The SSM resolves an anomaly that has existed since the introduction of the euro, when a single currency was minted with the aim of creating a single financial space without foreseeing the need for a single supervisor. The task was left to the national supervisory authorities. However, the recommendations to rectify the situation, dating back to the creation of the single currency itself, went unheard until the financial crisis made reform unavoidable.

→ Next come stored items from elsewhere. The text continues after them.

(* ===== verification/Umalloc.v ===== *)
(** * The user allocator: [user/lib/umalloc.c]

    The free list of Kernighan and Ritchie: a circle of headers in the order of
    their addresses, entered at [freep].  A header is 16 bytes and names the
    next free block and its own size in headers.  The state is the headers by
    address, [freep], what [sbrk] will answer, and what it was asked for.
    [sbrk] is a system call; when no free block is large enough the theorems
    assume of it what its comment in [kernel/sysproc.c] promises, that it fails
    or hands out memory above everything it handed out before.  The [sys_sbrk]
    of this kernel is a stub that answers 0 and does not provide that: what
    [malloc] makes of it is [malloc_on_stub_sbrk]. *)

From S2P Require Import Prelude.

(** ** The code *)

Record header := mk_header { h_ptr : Z; h_size : Z }.

Record heap := mk_heap { hdrs : gmap Z header; freep : Z; sbrks : list Z; asked : list Z }.

Definition set_hdrs (h : gmap Z header) (s : heap) : heap := mk_heap h (freep s) (sbrks s) (asked s).
Definition set_freep (p : Z) (s : heap) : heap := mk_heap (hdrs s) p (sbrks s) (asked s).
Definition set_sbrks (l : list Z) (s : heap) : heap := mk_heap (hdrs s) (freep s) l (asked s).
Definition ask (n : Z) (s : heap) : heap := mk_heap (hdrs s) (freep s) (sbrks s) (asked s ++ [n]).

Abbreviation HM := (M heap).

Definition hdr (p : Z) : HM header :=
  o <- gets (fun s => hdrs s !! p) ;;
  deref "header" o.

Definition upd_hdr (p : Z) (f : header -> header) : HM unit :=
  h <- hdr p ;;
  modify (fun s => set_hdrs (<[p := f h]> (hdrs s)) s).

Definition set_ptr (x : Z) (h : header) : header := mk_header x (h_size h).
Definition set_size (n : Z) (h : header) : header := mk_header (h_ptr h) n.

(** Write the size of a header in memory that may not have been one. *)
Definition new_hdr (p n : Z) : HM unit :=
  modify (fun s => set_hdrs (<[p := set_size n (default (mk_header 0 0) (hdrs s !! p))]> (hdrs s)) s).

(** The loop of [free]: the free block after which [bp] belongs. *)
Fixpoint free_find (fuel : nat) (bp p : Z) : HM Z :=
  match fuel with
  | O => diverge
  | S fuel =>
      h <- hdr p ;;
      if (p <? bp) && (bp <? h_ptr h) then ret p else
      if (h_ptr h <=? p) && ((p <? bp) || (bp <? h_ptr h)) then ret p else
      free_find fuel bp (h_ptr h)
  end.

(** The second half of [free]: put [bp] after [p], and merge the blocks that
    touch. *)
Definition link_block (bp p : Z) : HM unit :=
  hb <- hdr bp ;;
  hp <- hdr p ;;
  (if bp + 16 * h_size hb =? h_ptr hp then
     hn <- hdr (h_ptr hp) ;;
     upd_hdr bp (set_size (u32 (h_size hb + h_size hn))) ;;
     upd_hdr bp (set_ptr (h_ptr hn))
   else upd_hdr bp (set_ptr (h_ptr hp))) ;;
  hp <- hdr p ;;
  hb <- hdr bp ;;
  (if p + 16 * h_size hp =? bp then
     upd_hdr p (set_size (u32 (h_size hp + h_size hb))) ;;
     upd_hdr p (set_ptr (h_ptr hb))
   else upd_hdr p (set_ptr bp)).

Definition free (ap : Z) : HM unit :=
  let bp := ap - 16 in
  n <- gets (fun s => size (hdrs s)) ;;
  start <- gets freep ;;
  p <- free_find n bp start ;;
  link_block bp p ;;
  modify (set_freep p).

(** The system call, whose parameter is an [int].  What its answer has to do
    with the argument is a hypothesis of the theorems. *)
Definition sbrk (n : Z) : HM Z :=
  modify (ask (i32 n)) ;;
  l <- gets sbrks ;;
  match l with
  | [] => ret (-1)
  | p :: l => modify (set_sbrks l) ;; ret p
  end.

Definition morecore (nu : Z) : HM Z :=
  let nu := if nu <? 4096 then 4096 else nu in
  p <- sbrk (nu * 16) ;;
  if p =? -1 then ret 0 else
  new_hdr p nu ;;
  free (p + 16) ;;
  gets freep.

Section malloc.
(** The address of the static [base]. *)
Variable base : Z.

(** Take [nunits] from the free block [p], whose header is [h]: the whole of
    it, or its end. *)
Definition carve (nunits prevp p : Z) (h : header) : HM Z :=
  r <- (if h_size h =? nunits then upd_hdr prevp (set_ptr (h_ptr h)) ;; ret p
        else
          let rest := h_size h - nunits in
          upd_hdr p (set_size rest) ;;
          new_hdr (p + 16 * rest) nunits ;;
          ret (p + 16 * rest)) ;;
  modify (set_freep prevp) ;;
  ret (r + 16).

(** The loop of [malloc]; [fuel] bounds its rounds. *)
Fixpoint malloc_loop (fuel : nat) (nunits prevp p : Z) : HM Z :=
  match fuel with
  | O => diverge
  | S fuel =>
      h <- hdr p ;;
      if nunits <=? h_size h then carve nunits prevp p h else
      f <- gets freep ;;
      if p =? f then
        p <- morecore nunits ;;
        if p =? 0 then ret 0 else
        h <- hdr p ;;
        malloc_loop fuel nunits p (h_ptr h)
      else malloc_loop fuel nunits p (h_ptr h)
  end.

Definition malloc (nbytes : Z) : HM Z :=
  let nunits := u32 ((nbytes + 16 - 1) / 16 + 1) in
  f <- gets freep ;;
  (if f =? 0 then
     modify (set_freep base) ;;
     modify (fun s => set_hdrs (<[base := mk_header base 0]> (hdrs s)) s)
   else ret tt) ;;
  prevp <- gets freep ;;
  h <- hdr prevp ;;
  n <- gets (fun s => size (hdrs s)) ;;
  malloc_loop (2 * n + 4) nunits prevp (h_ptr h).
End malloc.

(** ** The free list

    A block is the address of its header and its size in headers. *)

Abbreviation blk := (Z * Z)%type.
Definition blk_end (x : blk) : Z := x.1 + 16 * x.2.
Definition before (x y : blk) : Prop := blk_end x < y.1.
Definition hd_addr (l : list blk) (d : Z) : Z := match l with x :: _ => x.1 | [] => d end.

(** The headers of [l] are linked, and the last of them leads to [last]. *)
Fixpoint seg (h : gmap Z header) (l : list blk) (last : Z) : Prop :=
  match l with
  | [] => True
  | x :: l => h !! x.1 = Some (mk_header (hd_addr l last) x.2) /\ seg h l last
  end.

(** The blocks are in order, and no two of them touch. *)
Fixpoint sorted (l : list blk) : Prop :=
  match l with
  | [] => True
  | x :: l => Forall (before x) l /\ sorted l
  end.

Lemma hd_addr_app l k d : hd_addr (l ++ k) d = hd_addr l (hd_addr k d).
Proof. by destruct l. Qed.

Lemma seg_app h l k last : seg h (l ++ k) last <-> seg h l (hd_addr k last) /\ seg h k last.
Proof. induction l as [|x l IH]; cbn; [naive_solver|]. rewrite IH, hd_addr_app. naive_solver. Qed.

Lemma seg_frame h h' l last : seg h l last -> (forall x, x ∈ l -> h' !! x.1 = h !! x.1) -> seg h' l last.
Proof.
  induction l as [|x l IH]; intros Hs Hf; [done|]. destruct Hs as [H1 H2]. split.
  - rewrite Hf; [done|]. apply list_elem_of_here.
  - apply IH; [done|]. intros y Hy. apply Hf. by apply list_elem_of_further.
Qed.

Lemma seg_lookup h l last i x :
  seg h l last -> l !! i = Some x ->
  h !! x.1 = Some (mk_header (match l !! S i with Some y => y.1 | None => last end) x.2).
Proof.
  revert i. induction l as [|y l IH]; intros i Hs Hi; [done|]. destruct Hs as [H1 H2].
  destruct i as [|i]; cbn in Hi; simplify_eq.
  - rewrite H1. do 2 f_equal. by destruct l.
  - by rewrite (IH i).
Qed.

Lemma sorted_app l k : sorted (l ++ k) <-> sorted l /\ sorted k /\ Forall (fun x => Forall (before x) k) l.
Proof.
  induction l as [|x l IH]; cbn; [by rewrite Forall_nil; naive_solver|].
  rewrite IH, Forall_app, Forall_cons. naive_solver.
Qed.

Lemma sorted_lookup l i j x y : sorted l -> (i < j)%nat -> l !! i = Some x -> l !! j = Some y -> before x y.
Proof.
  revert i j. induction l as [|z l IH]; intros i j Hs Hij Hi Hj; [done|]. destruct Hs as [H1 H2].
  destruct j as [|j]; [lia|]. destruct i as [|i]; cbn in *; simplify_eq.
  - rewrite Forall_forall in H1. apply H1. by eapply list_elem_of_lookup_2.
  - apply (IH i j); [done|lia|done|done].
Qed.

(** *** Walking the circle *)

Section circle.
Context (base : Z) (s : heap) (l : list blk).
Hypothesis Hseg : seg (hdrs s) l base.
Hypothesis Hhead : hd_addr l base = base.

(** The index after [i], around the circle. *)
Definition succ (i : nat) : nat := if decide (S i = length l) then O else S i.

(** How far [t] is from [i], around the circle. *)
Definition dist (i t : nat) : nat := if decide (i <= t)%nat then (t - i)%nat else (length l - i + t)%nat.

Lemma dist_succ i t : (i < length l)%nat -> (t < length l)%nat -> i <> t -> dist i t = S (dist (succ i) t).
Proof. intros ???. unfold dist, succ. repeat case_decide; lia. Qed.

Article 105 of the Treaty of Amsterdam (1997) already made reference—in the chapter on monetary policy—to the fact that the European Council could unanimously give specific policy tasks related to the prudential supervision of credit institutions to the ECB, and this article was reproduced almost word for word in article 127 of the Treaty of Lisbon (2009). Nevertheless, during the intervening time, there were several attempts to modify it. A year after the ECB’s creation (2000), its president, Wim Duisenberg, was already asking for powers of banking supervision and for coordination in that supervision to the eurozone national banks. In the negotiation of the Treaty of Nice (approved in 2000) an attempt was made to change the unanimity criterion to one of majority in order to grant the ECB supervision powers, but this initiative was blocked by the national banks of the member states. The Lamfalussy report, which was concluded in 2004, found that there was a need to better articulate the functions of the national supervisors and to bring about greater convergence in implementation, taking into account the institutional functions of the European Parliament, the Council and the Commission.
The 2008 financial crisis and its systemic effect led to the establishment of the High Level Group on EU financial supervision, presided over by Jacques de Larosière, which, with its report in February 2009, began the reforms that would result in the banking union. In reality, the end result goes further than the proposed coordination of supervisors and the establishment of the European System of Financial Supervision in 2009, as, after the European Council meeting of June 2012, the European Commission considered that mere financial coordination was insufficient to avoid future financial crises and to give confidence to the system. It proposed the ECB as sole supervisor of the 6,000 eurozone banks. This proposal was approved by the European Council in December 2012 and the countdown to banking union began. Neither the SSM, which came into force this November, nor the SRM and its Single Resolution Fund (meant to support the progressive pooling or mutualisation of banking bailouts and which should reach a target level of €55 billion within eight years) are solutions to the problems of the past. Instead, they are reforms designed to avoid future problems by strengthening the Economic and Monetary Union and the euro.